The lines below starting at the line containing "its entries in" and ending at the line containing "type [any], as" are to be repeated exactly, with both ends kept and nothing else added.

* [Provided material]:

□ □ □ □ □

(** * ecb-exchange-rates-ts: the SDMX-JSON decoder and the client facade

    A shallow embedding of [src/parsers/sdmx-json-parser.ts],
    [src/client.ts], [src/utils/validation.ts], [src/utils/url-builder.ts],
    [src/errors/index.ts] and [src/types/index.ts], with the fixtures of
    [src/__tests__/fixtures.ts], followed by the properties the
    specification states about them.  The fetcher of
    [src/services/http-fetcher.ts] enters through its interface,
    [HttpFetcher], as the client receives it; [FetchHttpFetcher] itself is
    embedded further down, as a function of what [fetch] answers, and
    further properties of the code follow those of the specification.

    Conventions of the embedding.
    - A JS number is an IEEE-754 binary64 value: Rocq's primitive [float].
    - A JS string is a [string] holding its UTF-8 bytes.
    - A thrown exception (a rejected promise, for the [async] methods of the
      client) is the [Throw] branch of [Result]; the awaits of the client
      are sequential, so its methods are modelled as functions.
    - A TypeScript interface is a record.  A field is an [option] when its
      type is optional ([id?: string]) or when the code tests it for
      absence ([!dataSets], [structure?.dimensions], [?.values],
      [!series]); [None] is JavaScript's [undefined].
    - A JS object used as a dictionary ([Record<string, T>]) is the list of
      its entries in the order [Object.entries] enumerates them.
    - The types of TypeScript are erased when the code runs, and the cast
      of [parseSdmxJson] is not checked.  What [JSON.parse] returns is a
      value of type [any]: null, a boolean, a number, a string, an array
      or an object.  The decoder is embedded twice: on the records of the
      declared types, as the specification reads it, and on the values of
      type [any], as it runs, with the [TypeError]s of the runtime.  The
      client runs the second, and the two agree on the values that have
      the declared shape. *)

From Stdlib Require Import String Ascii List ZArith NArith Bool Lia.
From Stdlib Require Import DecimalString Zpower QArith Qround.
From Stdlib Require DecimalNat Uint63.
From Stdlib Require Import Floats FloatLemmas.
Import ListNotations.

Set Warnings "-inexact-float".
Set Warnings "-register-all".
Set Implicit Arguments.

Open Scope string_scope.
Open Scope Z_scope.

(* ------------------------------------------------------------------ *)
(** * The runtime: the ECMAScript built-ins the sources call *)
(* ------------------------------------------------------------------ *)

Module JS.

(** ** Strings *)

(** The UTF-8 bytes of a string, as numbers. *)
Definition bytes (s : string) : list N :=
  map N_of_ascii (list_ascii_of_string s).

Definition continuation (b : N) : bool := ((128 <=? b) && (b <? 192))%N.
Lemma shr_fexp_small m e l :
  0 < m < 2 ^ 70 -> -1074 <= e <= 30 ->
  0 < shr_m (fst (shr_fexp prec emax m e l)) <= m /\
  -1074 <= snd (shr_fexp prec emax m e l) <= Z.max e (e + 17).
Proof.
  intros [Hm Hm'] He. unfold shr_fexp, shr.
  destruct m as [|p|p]; try lia. cbn [Zdigits2].
  pose proof (digits_le p 70 Hm') as Hd. pose proof (digits_bounds p) as [Hp _].
  unfold fexp, SpecFloat.emin, prec, emax.
  destruct (Z.max (Zpos (digits2_pos p) + e - 53) (3 - 1024 - 53) - e) as [|n|n] eqn:Hn;
    cbn [fst snd]; rewrite ?shr_record_of_loc_m; try lia.
  rewrite iter_shr_m by (rewrite shr_record_of_loc_m; lia).
  rewrite shr_record_of_loc_m.
  assert (Zpos n = Zpos (digits2_pos p) - 53) as Hn' by lia.
  assert (0 < 2 ^ Zpos n) by (by apply Z.pow_pos_nonneg).
  split; [split |]; [| | lia].
  - apply Z.div_str_pos. split; [done |].
    etrans; [| exact Hp]. apply Z.pow_le_mono_r; lia.
  - apply Z.div_le_upper_bound; [done |]. nia.
Qed.

Lemma round_nearest_even_succ m l : round_nearest_even m l <= m + 1.
Proof. destruct l as [|[]]; cbn; try destruct (Z.even m); lia. Qed.

Lemma binary_round_aux_small s m e l :
  0 < m < 2 ^ 64 -> -1074 <= e <= 0 ->
  exists m' e', binary_round_aux prec emax s m e l = S754_finite s m' e'.
Proof.
  intros Hm He. unfold binary_round_aux.
  assert (2 ^ 64 < 2 ^ 70) by (by apply Z.pow_lt_mono_r).
  pose proof (shr_fexp_small m e l ltac:(lia) ltac:(lia)) as [H1 He'].
  destruct (shr_fexp prec emax m e l) as [mrs' e']. cbn [fst snd] in H1, He'.
  pose proof (round_nearest_even_le (shr_m mrs') (loc_of_shr_record mrs')) as H2.
  pose proof (round_nearest_even_succ (shr_m mrs') (loc_of_shr_record mrs')) as H2'.
  pose proof (shr_fexp_small (round_nearest_even (shr_m mrs') (loc_of_shr_record mrs'))
                e' loc_Exact ltac:(lia) ltac:(lia)) as [H3 He''].
  destruct (shr_fexp prec emax _ e' loc_Exact) as [mrs'' e'']. cbn [fst snd] in H3, He''.
  destruct (shr_m mrs'') as [|m''|]; [lia | | lia].
  replace (e'' <=? emax - prec) with true; [by eauto |].
  symmetry. apply Z.leb_le. unfold emax, prec. lia.
Qed.

Lemma binary_normalize_small (k : Z) :
  0 < k < 2 ^ 64 -> finitePositive (binary_normalize prec emax k 0 false) = true.
Proof.
  intros Hk. destruct k as [|p|p]; try lia. cbn [binary_normalize]. unfold binary_round.
  pose proof (digits_le p 64 ltac:(lia)) as Hd.
  pose proof (digits_bounds p) as [_ Hp].
  assert (fexp prec emax (Zpos (digits2_pos p) + 0)
          = Z.max (Zpos (digits2_pos p) + 0 - 53) (-1074)) as -> by reflexivity.
  set (ez := Z.max (Zpos (digits2_pos p) + 0 - 53) (-1074)).
  pose proof (shl_align_value p 0 ez) as Hv.
  unfold shl_align in *.
  destruct (ez - 0) as [|d|d] eqn:Hd'; cbn [fst snd] in *.
  - destruct (binary_round_aux_small false (Zpos p) 0 loc_Exact) as (m' & e' & ->);
      [lia.. | done].
  - destruct (binary_round_aux_small false (Zpos p) 0 loc_Exact) as (m' & e' & ->);
      [lia.. | done].
  - destruct (binary_round_aux_small false (Zpos (Pos.iter xO p d)) ez loc_Exact)
      as (m' & e' & ->); [| lia | done].
    rewrite Hv by lia. split; [apply Z.mul_pos_pos; [lia | apply Z.pow_pos_nonneg; lia] |].
    assert (0 - ez = 53 - Zpos (digits2_pos p)) as -> by lia.
    apply Z.lt_le_trans with (2 ^ Zpos (digits2_pos p) * 2 ^ (53 - Zpos (digits2_pos p))).
    + apply Z.mul_lt_mono_pos_r; [apply Z.pow_pos_nonneg; lia | done].
    + rewrite <- Z.pow_add_r by lia. apply Z.pow_le_mono_r; lia.
Qed.


(** *** The numbers of the machine *)

Definition key (x : float) : Z := scaled (Prim2SF x).

(** A number that is zero or above, and not NaN. *)
Definition nonneg (x : float) : bool := signed false (Prim2SF x).

Definition positiveFinite (x : float) : bool := finitePositive (Prim2SF x).

Lemma sub_sign (x y : float) : (0 <? y - x)%float = (x <? y)%float.
Proof.
  rewrite !FloatAxioms.ltb_spec, FloatAxioms.sub_spec. change (Prim2SF 0) with (S754_zero false).
  apply SFsub_sign; apply Prim2SF_valid.
Qed.

Lemma nonneg_notNaN x : nonneg x = true -> notNaN (Prim2SF x) = true.
Proof. apply signed_notNaN. Qed.

Lemma ltb_key x y :
  nonneg x = true -> nonneg y = true -> (x <? y)%float = (key x <? key y).
Proof.
  intros Hx%nonneg_notNaN Hy%nonneg_notNaN.
  by rewrite FloatAxioms.ltb_spec, SFltb_scaled, Hx, Hy by apply Prim2SF_valid.
Qed.

Lemma leb_key x y :
  nonneg x = true -> nonneg y = true -> (x <=? y)%float = (key x <=? key y).
Proof.
  intros Hx%nonneg_notNaN Hy%nonneg_notNaN.
  by rewrite FloatAxioms.leb_spec, SFleb_scaled, Hx, Hy by apply Prim2SF_valid.
Qed.

Lemma eqb_key x y : (x =? y)%float = true -> key x = key y.
Proof.
  rewrite FloatAxioms.eqb_spec, SFeqb_scaled by apply Prim2SF_valid.
  intros [_ H]%andb_prop. by apply Z.eqb_eq.
Qed.

Lemma ltb_key_lt x y : (x <? y)%float = true -> key x < key y.
Proof.
  rewrite FloatAxioms.ltb_spec, SFltb_scaled by apply Prim2SF_valid.
  intros [_ H]%andb_prop. by apply Z.ltb_lt.
Qed.

Lemma nonneg_add x y : nonneg x = true -> nonneg y = true -> nonneg (x + y) = true.
Proof. unfold nonneg. rewrite FloatAxioms.add_spec. apply SFadd_signed. Qed.

Lemma nonneg_mul x y :
  nonneg x = true -> positiveFinite y = true -> nonneg (x * y) = true.
Proof. unfold nonneg, positiveFinite. rewrite FloatAxioms.mul_spec. apply SFmul_signed. Qed.

Lemma nonneg_div x y :
  nonneg x = true -> positiveFinite y = true -> nonneg (x / y) = true.
Proof. unfold nonneg, positiveFinite. rewrite FloatAxioms.div_spec. apply SFdiv_signed. Qed.

Lemma positiveFinite_nonneg x : positiveFinite x = true -> nonneg x = true.
Proof. unfold positiveFinite, nonneg. by destruct (Prim2SF x) as [| | |[]]. Qed.

Lemma ofNat_spec n :
  Prim2SF (ofNat n) = binary_normalize prec emax (Z.min (Z.of_nat n) (2 ^ 53)) 0 false.
Proof.
  unfold ofNat. rewrite of_uint63_spec, of_Z_spec. f_equal.
  apply Z.mod_small. change wB with (2 ^ 63).
  assert (2 ^ 53 < 2 ^ 63) by (by apply Z.pow_lt_mono_r). lia.
Qed.

Lemma ofNat_positiveFinite n : n <> O -> positiveFinite (ofNat n) = true.
Proof.
  intros Hn. unfold positiveFinite. rewrite ofNat_spec.
  apply binary_normalize_small.
  assert (0 < 2 ^ 53 < 2 ^ 64) by (split; [by apply Z.pow_pos_nonneg | by apply Z.pow_lt_mono_r]).
  lia.
Qed.

Lemma ofNat_nonneg n : nonneg (ofNat n) = true.
Proof.
  destruct n as [|n]; [done |]. by apply positiveFinite_nonneg, ofNat_positiveFinite.
Qed.

Lemma min_cases a b : min a b = a \/ min a b = b.
Proof. unfold min. repeat destruct (_ : bool); auto. Qed.

Lemma nonneg_min a b : nonneg a = true -> nonneg b = true -> nonneg (min a b) = true.
Proof. intros Ha Hb. by destruct (min_cases a b) as [-> | ->]. Qed.

End Binary64.

(** ** The order of the results *)

Module Search64Proofs.
Import JS Types Search SearchExamples Doubles Binary64 Search64 Search64Examples.
#[local] Set Warnings "-inexact-float".
#[local] Open Scope float_scope.

Section WithOptions.
Variable options : SearchOptions.

Lemma fuzzyMatch_nonneg query text : nonneg (fuzzyMatch options query text) = true.
Proof.
  unfold fuzzyMatch.
  destruct (includes _ _) eqn:Hsub; [done |].
  destruct (negb _); [done |].
  destruct (fuzzyScan _ _ 0 0) as [queryIndex matches].
  destruct (queryIndex =? _)%nat; [| done].
  apply nonneg_mul; [| done]. apply nonneg_div; [apply ofNat_nonneg |].
  apply ofNat_positiveFinite. intros Hlen.
  destruct (normalizeText options query); [| done].
  by rewrite SearchProofs.includes_empty in Hsub.
Qed.

Definition sound (a : Acc) : Prop := nonneg (acc_totalScore a) = true.

Lemma record_nonneg f points highlight a :
  sound a -> nonneg points = true -> sound (record f points highlight a).
Proof. intros Ha Hp. by apply nonneg_add. Qed.

Lemma searchText_nonneg f w query text a :
  positiveFinite w = true -> sound a -> sound (searchText options f w query text a).
Proof.
  intros Hw Ha. unfold searchText.
  destruct (if searches options f then nonEmpty text else None) as [t|]; [| done].
  destruct (positive _); [| done].
  apply record_nonneg; [done |]. apply nonneg_mul; [apply fuzzyMatch_nonneg | done].
Qed.

Lemma searchTags_nonneg query all tags a :
  sound a -> sound (searchTags options query all tags a).
Proof.
  intros Ha. induction tags as [|tag rest IH]; cbn [searchTags]; [done |].
  destruct (positive _); [| done].
  apply record_nonneg; [done |]. apply nonneg_mul; [apply fuzzyMatch_nonneg | done].
Qed.

Lemma searchParameters_nonneg query ps a :
  sound a -> sound (searchParameters options query ps a).
Proof.
  intros Ha. induction ps as [|param rest IH]; cbn [searchParameters]; [done |].
  destruct (_ || _); [| done].
  apply record_nonneg; [done |]. apply nonneg_mul; [| done].
  apply nonneg_add; [apply fuzzyMatch_nonneg |].
  destruct (nonEmpty (param_description param)); [apply fuzzyMatch_nonneg | done].
Qed.

Lemma searchResponses_nonneg query rs a :
  sound a -> sound (searchResponses options query rs a).
Proof.
  intros Ha. induction rs as [|response rest IH]; cbn [searchResponses]; [done |].
  destruct (positive _); [| done].
  apply record_nonneg; [done |]. apply nonneg_mul; [| done].
  destruct (nonEmpty (Some (response_description response)));
    [apply fuzzyMatch_nonneg | done].
Qed.

(** No score is NaN, and none is below zero. *)
Lemma searchInEndpoint_nonneg e q r :
  searchInEndpoint options e q = Some r -> nonneg (score r) = true.
Proof.
  unfold searchInEndpoint. destruct (_ || _); [done |].
  match goal with
  | |- match acc_matchedFields ?acc with _ => _ end = _ -> _ =>
      assert (sound acc) as Ha; [| destruct (acc_matchedFields acc) as [|f fs] eqn:Hf; [done |]]
  end.
  { repeat match goal with
           | |- sound (searchText _ _ _ _ _ _) => apply searchText_nonneg; [done |]
           | |- sound (if positive ?s then _ else _) =>
               destruct (positive s) eqn:?;
               [apply record_nonneg; [| apply nonneg_mul; [apply fuzzyMatch_nonneg | done]] |]
           | |- sound (if ?c then _ else _) => destruct c
           | |- sound (match ?x with Some _ => _ | None => _ end) => destruct x
           | |- sound (searchTags _ _ _ _ _) => apply searchTags_nonneg
           | |- sound (searchParameters _ _ _ _) => apply searchParameters_nonneg
           | |- sound (searchResponses _ _ _ _) => apply searchResponses_nonneg
           end; done. }
  intros [= <-]. cbn [score].
  apply nonneg_min; [| done]. apply nonneg_div; [done |]. by apply ofNat_positiveFinite.
Qed.

End WithOptions.

(** *** The order of the results *)

Lemma byScore_positive a b : positive (byScore a b) = (score a <? score b).
Proof. apply sub_sign. Qed.

Lemma insertSorted_elem x y l :
  In y (insertSorted byScore x l) -> y = x \/ In y l.
Proof.
  induction l as [|z l IH]; simpl.
  - intros [<- | []]. by left.
  - destruct (positive _); simpl; [| by intros [<- | Hy]; auto].
    intros [<- | Hy]; [by right; left |].
    destruct (IH Hy); auto.
Qed.

Lemma insertSorted_sorted x l :
  nonneg (score x) = true -> Forall (fun r => nonneg (score r) = true) l ->
  StronglySorted descending l -> StronglySorted descending (insertSorted byScore x l).
Proof.
  intros Hx Hl Hs. revert Hl.
  induction Hs as [|y l Hsorted IH Hy]; intros Hl; simpl; [by repeat constructor |].
  inversion Hl as [|? ? Hny Hl']; subst. specialize (IH Hl'). clear Hl. rename Hl' into Hl.
  rewrite Forall_forall in Hy. rewrite Forall_forall in Hl.
  rewrite byScore_positive. unfold descending in *.
  destruct (score x <? score y) eqn:Hc.
  - rewrite ltb_key in Hc by done. apply Z.ltb_lt in Hc.
    constructor; [done |].
    apply Forall_forall. intros z [-> | Hz]%insertSorted_elem.
    + rewrite leb_key by done. apply Z.leb_le. lia.
    + by apply Hy.
  - rewrite ltb_key in Hc by done. apply Z.ltb_ge in Hc.
    constructor; [by constructor; [| apply Forall_forall] |].
    constructor; [rewrite leb_key by done; by apply Z.leb_le |].
    apply Forall_forall. intros z Hz.
    specialize (Hy z Hz). rewrite leb_key in Hy by auto.
    rewrite leb_key by auto. apply Z.leb_le in Hy. apply Z.leb_le. lia.
Qed.

Lemma insertSorted_nonneg x l :
  nonneg (score x) = true -> Forall (fun r => nonneg (score r) = true) l ->
  Forall (fun r => nonneg (score r) = true) (insertSorted byScore x l).
Proof.
  intros Hx Hl. apply Forall_forall. intros y [-> | Hy]%insertSorted_elem; [done |].
  rewrite Forall_forall in Hl. by apply Hl.
Qed.

Lemma sort_sorted l :
  Forall (fun r => nonneg (score r) = true) l ->
  StronglySorted descending (sort byScore l)
  /\ Forall (fun r => nonneg (score r) = true) (sort byScore l).
Proof.
  induction 1 as [|x l Hx Hl [IH1 IH2]]; simpl; [by repeat constructor |].
  split; [by apply insertSorted_sorted | by apply insertSorted_nonneg].
Qed.

(** Insertion never moves a result past one of the same score. *)
Lemma insertSorted_stable s x l :
  List.filter (sameScore s) (insertSorted byScore x l) =
  List.filter (sameScore s) (x :: l).
Proof.
  induction l as [|y l IH]; [done |].
  simpl insertSorted. rewrite byScore_positive.
  destruct (score x <? score y) eqn:Hc; [| done].
  apply ltb_key_lt in Hc.
  simpl in *. rewrite IH. unfold sameScore.
  destruct (score x =? s) eqn:Ex, (score y =? s) eqn:Ey; try done.
  apply eqb_key in Ex, Ey. lia.
Qed.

□ □ □ □ □

* [Written solution]:
      its entries in the order [Object.entries] enumerates them.
    - The types of TypeScript are erased when the code runs, and the cast
      of [parseSdmxJson] is not checked.  What [JSON.parse] returns is a
      value of type [any]: null, a boolean, a number, a string, an array
      or an object.  The decoder is embedded twice: on the records of the
      declared types, as the specification reads it, and on the values of
      type [any], as it runs, with the [TypeError]s of the runtime.  The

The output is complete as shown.